Tips for Parents of Teens Entering High School

Adapting to high school isn’t always easy for adolescents, and neither is learning to parent a teenager. Responding to the growth and maturity that teens experience in high school often causes parents to seek new ways to guide and manage their children effectively. Families can help teens entering high school prepare for this exciting but sometimes puzzling transition by following these tips.

Talk openly with your child

The more aware of your child’s feelings you are, the better you can offer support. Informal talks can be productive, such as during car rides, before bed or while working or playing together. To build trust, listen with an open mind without interrupting.

Additionally, recognize that a child’s emotions may result in some distractibility, agitation, or a change in behavior. Watch for signs of any persistent changes in eating and sleeping patterns or moods. These may indicate anxiety or depression, and the help of a pediatrician, social worker, or psychologist may then be needed.

Acknowledge higher expectations at school

High school brings increased social and academic pressure, and in the competitive Greater Washington metropolitan area, many teens feel they must excel in all areas of life at once. Help your child adapt by providing the structure at home that all children crave, even if he or she seems to fight it. Rules about curfew, Internet use, study routines, and other key matters create this structure. Encourage your child to use good organizational strategies and to develop good study habits.

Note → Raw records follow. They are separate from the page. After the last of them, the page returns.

(** Lines 132-134: the loop over the boxes, appending to both lists. *)
Fixpoint crop_boxes (img : ndarray) (target : list box)
         (images : list ndarray) (ids : list Z)
  : result (list ndarray * list Z) :=
  match target with
  | [] => Ok (images, ids)
  | b :: rest =>
      match list_getitem b 1, list_getitem b 3,
            list_getitem b 0, list_getitem b 2 with
      | Ok y0, Ok y1, Ok x0, Ok x1 =>
          let images := images ++ [crop img y0 y1 x0 x1] in
          match list_getitem b 4 with
          | Ok id => crop_boxes img rest images (ids ++ [id])
          | Raise e => Raise e
          end
      | Raise e, _, _, _ => Raise e
      | _, Raise e, _, _ => Raise e
      | _, _, Raise e, _ => Raise e
      | _, _, _, Raise e => Raise e
      end
  end.

(** Lines 127-139: crop for classification if the flag is set, and return. *)
Definition finish_item (self : AVD) (img : ndarray) (target : list box)
  : IO item :=
  if classification self then
    '(images, ids) <- lift (crop_boxes img target [] []) ;;
    ret (Crops images ids)
  else ret (Detection img target).

(** [__getitem__] *)
Definition getitem (self : AVD) (index : Z) : IO item :=
  '(img, target) <- read_item self index ;;
  '(img, target) <- apply_transforms self img target ;;
  finish_item self img target.

End Methods.

(** ** The layout the integrity check looks for *)

(** The three conditions of the integrity check, as properties of the
    filesystem. *)
Definition dir_exists (fs : filesystem) (path : string) : Prop :=
  exists entries, fs path = Some (Dir entries).

Definition file_exists (fs : filesystem) (path : string) : Prop :=
  exists content, fs path = Some (File content).

Definition scene_intact (fs : filesystem) (root scene : string) : Prop :=
  dir_exists fs (path_join root [scene]) /\
  dir_exists fs (path_join root [scene; images_dir]) /\
  file_exists fs (path_join root [scene; annotation_filename]).

(** The calls the integrity check makes for a scene that passes it, in
    the order it makes them. *)
Definition scene_probes (root scene : string) : list event :=
  [ Isdir (path_join root [scene]);
    Isdir (path_join root [scene; images_dir]);
    Isfile (path_join root [scene; annotation_filename]) ].

(** The call that lists the images of a scene. *)
Definition scene_listing (root scene : string) : event :=
  Listdir (path_join root [scene; images_dir]).

(** The order of the index as a relation. *)
Definition leb_rel (a b : string) : Prop := is_true (String.leb a b).

(** The crop the specification writes [image[box[1]:box[3], box[0]:box[2], :]],
    and the id it writes [box[4]], for a box that has these elements. *)
Definition crop_box (img : ndarray) (b : box) : ndarray :=
  crop img (nth 1 b 0%Z) (nth 3 b 0%Z) (nth 0 b 0%Z) (nth 2 b 0%Z).

Definition box_id (b : box) : Z := nth 4 b 0%Z.

(** ** A small dataset on which the statements below are run *)

Module Sample.

Definition fs_of (l : list (string * node)) : filesystem :=
  fun path => dict_find l path.

Definition name_a : string := "000110000010101.jpg".
Definition name_b : string := "000110000020101.jpg".

Definition wide_image : ndarray :=
  {| rows := 80; cols := 64; chans := 3;
     px := fun i j k => Z.of_nat ((i + j + k) mod 256) |}.

Definition small_image : ndarray :=
  {| rows := 30; cols := 30; chans := 3;
     px := fun i j k => Z.of_nat ((i * j + k) mod 256) |}.

Definition two_boxes : list box :=
  [ [10; 20; 50; 60; 3]; [0; 0; 5; 5; 7] ]%Z.

Definition home_annotations : annotations :=
  [ (name_a, [("bounding_boxes", two_boxes)]);
    (name_b, [("bounding_boxes", two_boxes)]) ].

Definition tree (listing : list string) : list (string * node) :=
  [ ("/data/Home_001_1", Dir ["jpg_rgb"; "annotations.json"]);
    ("/data/Home_001_1/jpg_rgb", Dir listing);
    ("/data/Home_001_1/annotations.json", File (Json home_annotations));
    ("/data/Home_001_1/jpg_rgb/000110000010101.jpg", File (Jpeg wide_image));
    ("/data/Home_001_1/jpg_rgb/000110000020101.jpg", File (Jpeg small_image)) ].

Definition disk : filesystem := fs_of (tree [name_b; name_a]).
Definition disk' : filesystem := fs_of (tree [name_a; name_b]).

(** The adapter [AVD("/data", scene_list=["Home_001_1"], classification=c)]
    once constructed on [disk]. *)
Definition adapter (c : bool) : AVD :=
  {| root := "/data"; transform := None; target_transform := None;
     classification := c; train := true;
     scene_list := ["Home_001_1"]; image_names := [name_a; name_b] |}.


Definition black : ndarray :=
  {| rows := 2; cols := 2; chans := 3; px := fun _ _ _ => 0%Z |}.

(** A dataset of two office scenes whose image names differ in their
    first character within one scene. *)
Definition offices : filesystem :=
  fs_of
    [ ("/avd/Office_001_1", Dir ["jpg_rgb"; "annotations.json"]);
      ("/avd/Office_001_1/jpg_rgb", Dir ["1001100.jpg"; "2001100.jpg"]);
      ("/avd/Office_001_1/annotations.json", File (Json []));
      ("/avd/Office_002_1", Dir ["jpg_rgb"; "annotations.json"]);
      ("/avd/Office_002_1/jpg_rgb", Dir ["1002100.jpg"]);
      ("/avd/Office_002_1/annotations.json", File (Json [])) ].

Definition offices_adapter : AVD :=
  {| root := "/avd"; transform := None; target_transform := None;
     classification := false; train := true;
     scene_list := ["Office_001_1"; "Office_002_1"];
     image_names := ["1001100.jpg"; "1002100.jpg"; "2001100.jpg"] |}.

(** The sample scene with a third name in its image directory, listed in
    two orders. *)
Definition name_c : string := "000110000030101.jpg".

Definition shelf : filesystem := fs_of (tree [name_c; name_a; name_b]).
Definition shelf' : filesystem := fs_of (tree [name_b; name_c; name_a]).

Definition shelf_adapter (c : bool) : AVD :=
  {| root := "/data"; transform := None; target_transform := None;
     classification := c; train := true;
     scene_list := ["Home_001_1"]; image_names := [name_a; name_b; name_c] |}.

(** An adapter whose index holds a name of four characters, as a stray
    file in an image directory gives. *)
Definition stray_adapter : AVD :=
  {| root := "/data"; transform := None; target_transform := None;
     classification := false; train := true;
     scene_list := ["Home_001_1"]; image_names := ["a.db"; name_a] |}.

Adolescents are gaining reflective thinking skills, and they do increase their questioning of parental rules. Be prepared to discuss rules with your child and give reasons to back up your decisions. Keep messages about rules and behavior concise. And remember, no matter how much they disagree with you, you are still the rule maker.

Expect adolescent attitudes

It is normal for teens to push to become more independent, which may lead to arguments or defiance. Parents need to communicate their expectations to their child clearly and reinforce them with reasonable decisions and consequences. Peer groups may seem much more important to a teen than parents and family, but your children still need your love and attention as much as they ever did. They want you to really listen to them, to stay calm when they confide in you, and to begin talking with them about more mature subjects such as world events.

Remember the intense wish to fit in

Students in high school remain concerned about finding their place in the social scene. Peer pressure is also more intense and can include experimentation with drugs, alcohol, and other risks. Get to know your child’s new friends and their parents so you can monitor who is influencing your teen. If your child is having difficulty meeting new people, encourage him or her to sample clubs, sports, or activities in high school, where it may be easier to find others with common interests.

Narrow the parent-child generation gap

Social development among adolescents is much more complex than a generation ago. Social media gives them the ability to connect and communicate constantly, wherever they go. To narrow the generation gap, learn all you can about social media and its advantages and disadvantages for your teen. Familiarize yourself with popular names and trends in music, television and Web media to better understand the cultural messages your child is receiving, and recognize that you are most likely raising a natural multi-tasker. Informed and aware, parents will be better equipped to make appropriate rules that best fit their own child’s life.